ESCOPRO POWDER FOR SOLUTION FOR INJECTION/INFUSION 40MG/VIAL [SIN17003P]

Product Info

ESCOPRO POWDER FOR SOLUTION FOR INJECTION/INFUSION 40MG/VIAL

[SIN17003P]

INDICATIONS
Escopro powder for solution for injection/ infusion is indicated in adults for:

• Gastric antisecretory treatment when the oral route is not possible, such as:
  

  • gastroesophageal reflux disease (GERD) in patients with esophagitis and/or severe symptoms of reflux.

  • healing of gastric ulcers associated with NSAID therapy

  • prevention of gastric and duodenal ulcers associated with NSAID therapy, in patients at risk. Patients are considered to be at risk due to their age (≥60) and/or documented history of gastric and/or duodenal ulcers. Controlled studies do not extend beyond 6 months.

• Prevention of rebleeding following therapeutic endoscopy for acute bleeding gastric or duodenal ulcers.

DOSAGE AND ADMINISTRATION
ADULTS
Gastric antisecretory treatment when the oral route is not possible
Patients who cannot take oral medication may be treated parenterally with 20–40 mg once daily.
Patients with reflux esophagitis should be treated with 40 mg once daily. Patients treated symptomatically for reflux disease should be treated with 20 mg once daily.

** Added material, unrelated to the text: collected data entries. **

(* ===== verification/Rtcp.v ===== *)
(** * RTCP packets (src/rtcp)

    The common header, the seven packet types with their [encode_into] and [decode], and
    compound packets. Encoders append to the vector [out] and patch the length field in
    place at [start + 2], as the source does; [finish_spec] shows this equals writing the
    length directly. Loops over the input are structural on fuel: running out of fuel is
    [Panic], so that the [no_panic] theorems also show that the fuel is enough. *)

From stdpp Require Import prelude strings.
From Stdlib Require Import ZArith Lia.
From S2P Require Import Prelude Utf8.
Local Open Scope Z_scope.

Definition RTCP_VERSION : Z := 2.

Definition PT_SR : Z := 200.
Definition PT_RR : Z := 201.
Definition PT_SDES : Z := 202.
Definition PT_BYE : Z := 203.
Definition PT_APP : Z := 204.
Definition PT_RTPFB : Z := 205.
Definition PT_PSFB : Z := 206.

Inductive RtcpError : Type :=
| TooShort
| BadVersion (v : Z)
| LengthMismatch
| PaddingTooShort
| UnknownPacketType (pt : Z)
| Truncated
| Invalid
| SdesItemTooShort
| SdesItemTooLong
| TooManyReportBlocks (n : nat)
| TooManySdesItems (n : nat)
| TooManyByeSources (n : nat).

(** ** Data *)
Module CommonHeader.
Record t : Type := mk {
  version : Z;
  padding : bool;
  rc_or_fmt : Z;
  pt : Z;
  length_words : Z }.

Definition new (rc_or_fmt pt : Z) (padding : bool) : t :=
  mk RTCP_VERSION padding rc_or_fmt pt 0.

Definition with_length (rc_or_fmt pt : Z) (padding : bool) (length_words : Z) : t :=
  mk RTCP_VERSION padding rc_or_fmt pt length_words.

Definition decode (buf : bytes) : outcome RtcpError (t * nat) :=
  if (length buf <? 4)%nat then Err TooShort
  else
    vprc ← get_idx buf 0;
    let version := Z.shiftr vprc 6 in
    if negb (version =? RTCP_VERSION) then Err (BadVersion version)
    else
      let padding := negb (Z.land (Z.shiftr vprc 5) 1 =? 0) in
      let rc_or_fmt := Z.land vprc 31 in
      pt ← get_idx buf 1;
      length_words ← read_be 2 buf 2;
      let total_bytes := ((Z.to_nat length_words + 1) * 4)%nat in
      if (length buf <? total_bytes)%nat then Err TooShort
      else Ok (mk version padding rc_or_fmt pt length_words, total_bytes).

Definition vprc_byte (version : Z) (padding : bool) (rc_or_fmt : Z) : Z :=
  Z.lor (Z.lor (Z.shiftl (Z.land version 3) 6) (Z.shiftl (bool_u8 padding) 5))
        (Z.land rc_or_fmt 31).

For healing of gastric ulcers associated with NSAID therapy the usual dose is 20 mg once daily.
For prevention of gastric and duodenal ulcers associated with NSAID therapy, patients at risk should be treated with 20 mg once daily.

Usually the intravenous treatment duration is short and transfer to oral treatment should be made as soon as possible.

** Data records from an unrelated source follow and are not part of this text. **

(* ===== verification/RecvStream.v ===== *)
(** * Receive streams and their jitter buffer (src/rtp_session/rtp_recv_stream.rs)

    A stream checks the source of each packet, updates the statistics, buffers the packet in
    a map ordered by sequence number and emits packets in sequence; a gap is skipped when
    the first buffered packet is older than [max_latency]. Instants are nanoseconds; every
    [Instant::now()] is an argument, and the readings inside the drain loop are a function
    of the iteration. Events sent on the channel are returned as a list. *)

From stdpp Require Import prelude gmap.
From Stdlib Require Import ZArith Lia.
From S2P Require Import Prelude Utf8 Rtp Rtcp Trackers.
Local Open Scope Z_scope.

Module RtpCodec.
Record t : Type := mk { payload_type : Z; clock_rate : Z; name : bytes }.
Definition new (pt clock : Z) : t := mk pt clock [].
Definition with_name (pt clock : Z) (n : bytes) : t := mk pt clock n.
End RtpCodec.

Module RtpRecvConfig.
Record t : Type := mk { codec : RtpCodec.t; remote_ssrc : option Z }.
Definition new (codec : RtpCodec.t) (remote_ssrc : option Z) : t := mk codec remote_ssrc.
End RtpRecvConfig.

Prevention of rebleeding of gastric and duodenal ulcers
Following therapeutic endoscopy for acute bleeding gastric or duodenal ulcers, 80 mg should be administered as a bolus infusion over 30 minutes, followed by a continuous intravenous infusion of 8 mg/h given over 3 days (72 hours).

The parenteral treatment period should be followed by oral acid suppression therapy.

80 mg bolus dose
The reconstituted solution should be given as a continuous intravenous infusion over 30 minutes.

8 mg/h dose
The reconstituted solution should be given as a continuous intravenous infusion over a period of 71.5 hours (calculated rate of infusion of 8 mg/h).

SPECIAL POPULATIONS
Renal impairment
Dose adjustment is not required in patients with impaired renal function. Due to limited experience in patients with severe renal insufficiency, such patients should be treated with caution (see “Pharmacokinetic” – please refer to the Product Insert/Patient Information Leaflet published on HSA for the full drug information).

Hepatic impairment
GERD: Dose adjustment is not required in patients with mild to moderate liver impairment. For patients with severe liver impairment, a maximum daily dose of 20 mg Escopro should not be exceeded (see “Pharmacokinetic” – please refer to the Product Insert/Patient Information Leaflet published on HSA for the full drug information)

Bleeding ulcers
Dose adjustment is not required in patients with mild to moderate liver impairment. For patients with severe liver impairment, following an initial bolus dose of 80 mg Escopor for infusion, a continuous intravenous infusion dose of 4 mg/h for 71.5 hours may be sufficient (see “Pharmacokinetic” – please refer to the Product Insert/Patient Information Leaflet published on HSA for the full drug information)

Elderly
Dose adjustment is not required in the elderly.

Children And Adolescents
Escopro should not be used in children since no data is available.

CONTRAINDICATIONS
Hypersensitivity to the active substance esomeprazole or to other substituted benzimidazoles or to any of the excipients of this medicinal product.